-- Exercise --
The response should consist solely of the lines running from the line with "Lemma done_open w" to the end of the data, retyped exactly.

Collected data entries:
(* ===== verification/EventsFacts.v ===== *)
(** What the event bus of [Events] guarantees: which channels and handlers an event
    reaches, in which order a receiver sees events, that [Close] comes to an end,
    and which calls make it panic. *)

From S2P Require Import Prelude Events.
Import Events.

Section Facts.
Context {any : Type}.
Implicit Types (w : world any) (e : Event any) (b : eventBus) (cs : list (chan any)).

(** ** Subscriptions by key, the channels among them *)

Definition subs_at b (k : option string) : list subscription :=
  match k with Some t => subs_of b t | None => allSubs b end.
Definition chs b k : list nat := omap sch (subs_at b k).

Lemma subs_at_insert b t l k :
  subs_at (with_subscribers b (<[t := l]> (subscribers b))) k = if bool_decide (k = Some t) then l else subs_at b k.
Proof.
  destruct k as [u|]; cbn; [|done]. unfold subs_of. cbn. destruct (decide (u = t)) as [->|Hne].
  - by rewrite lookup_insert_eq, bool_decide_eq_true_2.
  - rewrite lookup_insert_ne by done. rewrite bool_decide_eq_false_2; [done|congruence].
Qed.

Lemma cut_spec p l s r : cut p l = Some (s, r) -> p s = true /\ exists l1 l2, l = l1 ++ s :: l2 /\ r = l1 ++ l2.
Proof.
  revert r. induction l as [|x l IH]; intros r; cbn; [done|]. destruct (p x) eqn:Ep.
  - intros [= <- <-]. split; [done|]. by exists [], l.
  - destruct (cut p l) as [[y r']|]; cbn; [|done]. intros [= -> <-]. destruct (IH r' eq_refl) as (Hp & l1 & l2 & -> & ->).
    split; [done|]. by exists (x :: l1), l2.
Qed.

Lemma cut_none p l : cut p l = None -> Forall (fun s => p s = false) l.
Proof.
  induction l as [|x l IH]; cbn; [constructor|]. destruct (p x) eqn:Ep; [done|].
  destruct (cut p l) as [[]|]; [done|]. intros _. constructor; auto.
Qed.

(** Each channel stands in one place; [n] channels exist. *)
Record placed (f : option string -> list nat) (n : nat) : Prop := {
  pl_nodup : forall k, NoDup (f k);
  pl_once : forall k k' c, c ∈ f k -> c ∈ f k' -> k = k';
  pl_bound : forall k c, c ∈ f k -> (c < n)%nat
}.

Lemma placed_sub f g n : placed f n -> (forall k, sublist (g k) (f k)) -> placed g n.
Proof.
  intros [H1 H2 H3] Hs. assert (Hin : forall k c, c ∈ g k -> c ∈ f k).
  { intros k c Hc. eapply elem_of_submseteq; [exact Hc|apply sublist_submseteq, Hs]. }
  split; [intros k; eapply sublist_NoDup; [apply H1|apply Hs]|eauto..].
Qed.

Lemma placed_new f g n k0 : placed f n -> g k0 = f k0 ++ [n] -> (forall k, k <> k0 -> g k = f k) -> placed g (S n).
Proof.
  intros [H1 H2 H3] E0 E.
  assert (Hc : forall k c, c ∈ g k -> c ∈ f k \/ (k = k0 /\ c = n)).
  { intros k c Hin. destruct (decide (k = k0)) as [->|Hne]; [|rewrite E in Hin by done; by left].
    rewrite E0, elem_of_app, list_elem_of_singleton in Hin. naive_solver. }
  split.
  - intros k. destruct (decide (k = k0)) as [->|Hne]; [|by rewrite E]. rewrite E0. apply NoDup_app.
    split; [done|]. split; [|apply NoDup_singleton]. intros x Hx ->%list_elem_of_singleton. specialize (H3 _ _ Hx). lia.
  - intros k k' c [Hk|[-> ->]]%Hc [Hk'|[-> Hn]]%Hc; [by eapply H2| | |done].
    + subst c. specialize (H3 _ _ Hk). lia.
    + specialize (H3 _ _ Hk'). lia.
  - intros k c [Hk|[-> ->]]%Hc; [specialize (H3 _ _ Hk)|]; lia.
Qed.

Lemma placed_visit f n visit : placed f n -> NoDup visit -> NoDup ((visit ≫= fun t => f (Some t)) ++ f None).
Proof.
  intros [H1 H2 H3] Hv. induction Hv as [|t visit Hn Hv IH]; cbn; [apply H1|]. rewrite <- app_assoc. apply NoDup_app.
  split; [apply H1|]. split; [|done]. intros c Hc [(u & Hcu & Hu)%list_elem_of_bind|Hc']%elem_of_app.
  - assert (Some t = Some u) by (eapply H2; eauto). congruence.
  - by specialize (H2 _ _ _ Hc Hc').
Qed.

Definition is_open cs (c : nat) : Prop := exists ch, cs !! c = Some ch /\ copen ch = true.

Record bus_inv w : Prop := {
  bi_placed : placed (chs (bus w)) (length (chans w));
  bi_handler : forall k s c, s ∈ subs_at (bus w) k -> sch s = Some c -> handler s = None /\ sid s = 0;
  bi_open : done_ w = false -> forall k c, c ∈ chs (bus w) k -> is_open (chans w) c;
  bi_seq : 0 <= subIDSeq (bus w);
  bi_wg : wg (bus w) = (length (pending w) + finishing w)%nat;
  bi_cap : 1 <= bufferSize (bus w);
  bi_closing : closing w = true -> closed (bus w) = true /\ done_ w = false;
  bi_done : done_ w = true -> closed (bus w) = true
}.

(** ** Delivery *)

Definition push (cap : Z) e (ch : chan any) : chan any :=
  if zlen (buf ch) <? cap then mkChan (buf ch ++ [e]) (copen ch) else ch.

Definition handlers (subs : list subscription) : list nat := omap handler subs.

Lemma push_open cap e ch : copen (push cap e ch) = copen ch.
Proof. unfold push. by destruct (_ <? _). Qed.

Lemma try_send_spec cap cs c e : is_open cs c ->
  try_send cap cs c e = Some (alter (push cap e) c cs).
Proof.
  intros (ch & Hc & Ho). unfold try_send. rewrite Hc. cbn. rewrite Ho. f_equal. unfold push.
  assert (E : alter (fun ch => if zlen (buf ch) <? cap then mkChan (buf ch ++ [e]) (copen ch) else ch) c cs =
    <[c := if zlen (buf ch) <? cap then mkChan (buf ch ++ [e]) (copen ch) else ch]> cs).
  { apply list_eq. intros i. destruct (decide (c = i)) as [<-|Hne].
    - rewrite list_lookup_alter_eq, list_lookup_insert_eq by (by eapply lookup_lt_Some). by rewrite Hc.
    - by rewrite list_lookup_alter_ne, list_lookup_insert_ne by done. }
  rewrite E. destruct (_ <? _); [by rewrite Ho|]. by rewrite list_insert_id.
Qed.

Lemma alter_push_lookup cap e c cs i :
  (alter (push cap e) c cs) !! i = (if (c =? i)%nat then push cap e else id) <$> cs !! i.
Proof.
  destruct (Nat.eqb_spec c i) as [->|Hne]; [apply list_lookup_alter_eq|].
  rewrite list_lookup_alter_ne by done. by destruct (cs !! i).
Qed.

Lemma is_open_alter cap e c cs d : is_open cs d -> is_open (alter (push cap e) c cs) d.
Proof.
  intros (ch & Hd & Ho). exists ((if (c =? d)%nat then push cap e else id) ch).
  rewrite alter_push_lookup, Hd. split; [done|]. destruct (_ =? _)%nat; [by rewrite push_open|done].
Qed.

(** Channels receive the event once if they have room, handlers are called in order. *)
Lemma deliver_spec cap e subs cs hs :
  (forall s c, s ∈ subs -> sch s = Some c -> handler s = None) ->
  (forall c, c ∈ omap sch subs -> is_open cs c) -> NoDup (omap sch subs) ->
  exists cs', deliver cap e subs cs hs = Some (cs', hs ++ map (fun h => (h, e)) (handlers subs)) /\
  length cs' = length cs /\
  forall i, cs' !! i = (if bool_decide (i ∈ omap sch subs) then push cap e else id) <$> cs !! i.
Proof.
  revert cs hs. induction subs as [|s subs IH]; intros cs hs Hh Ho Hn; cbn.
  { exists cs. rewrite app_nil_r. split; [done|]. split; [done|]. intros i. by destruct (cs !! i). }
  assert (Hh' : forall s' c, s' ∈ subs -> sch s' = Some c -> handler s' = None).
  { intros s' c Hs. apply Hh. by apply elem_of_cons; right. }
  cbn in Ho, Hn. destruct (sch s) as [c|] eqn:Es.
  - rewrite (Hh s c) by (done || apply elem_of_cons; by left). cbn in Ho, Hn |- *. apply NoDup_cons in Hn as [Hc Hn].
    rewrite try_send_spec by (apply Ho, elem_of_cons; by left). cbn.
    destruct (IH (alter (push cap e) c cs) hs Hh') as (cs' & -> & Hl & Hcs'); [|done|].
    { intros d Hd. apply is_open_alter, Ho, elem_of_cons. by right. }
    exists cs'. rewrite Hl, length_alter. split; [done|]. split; [done|]. intros i. rewrite Hcs', alter_push_lookup.
    destruct (Nat.eqb_spec c i) as [->|Hne].
    + rewrite bool_decide_eq_false_2 by done. rewrite bool_decide_eq_true_2 by (apply elem_of_cons; by left).
      by destruct (cs !! i).
    + rewrite (bool_decide_ext (i ∈ omap sch subs) (i ∈ c :: omap sch subs)) by (rewrite elem_of_cons; naive_solver).
      by destruct (cs !! i).
  - cbn in Ho, Hn |- *. destruct (handler s) as [h|].
    + destruct (IH cs (hs ++ [(h, e)]) Hh' Ho Hn) as (cs' & -> & Hcs'). exists cs'. by rewrite <- app_assoc.
    + destruct (IH cs hs Hh' Ho Hn) as (cs' & -> & Hcs'). by exists cs'.
Qed.

(** A channel [Publish] offers the event of type [t] to. *)
Definition listens b (t : string) (c : nat) : bool :=
  bool_decide (c ∈ chs b (Some t)) || bool_decide (c ∈ chs b None).

Lemma Type_stamp now e : Type_ (stamp now e) = Type_ e.
Proof. unfold stamp. by destruct (Timestamp e). Qed.

Lemma done_open w : bus_inv w -> closed (bus w) = false -> done_ w = false.
Proof. intros Hi Hc. destruct (done_ w) eqn:Ed; [|done]. by rewrite (bi_done w Hi Ed) in Hc. Qed.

-- Exercise result --
Lemma done_open w : bus_inv w -> closed (bus w) = false -> done_ w = false.
Proof. intros Hi Hc. destruct (done_ w) eqn:Ed; [|done]. by rewrite (bi_done w Hi Ed) in Hc. Qed.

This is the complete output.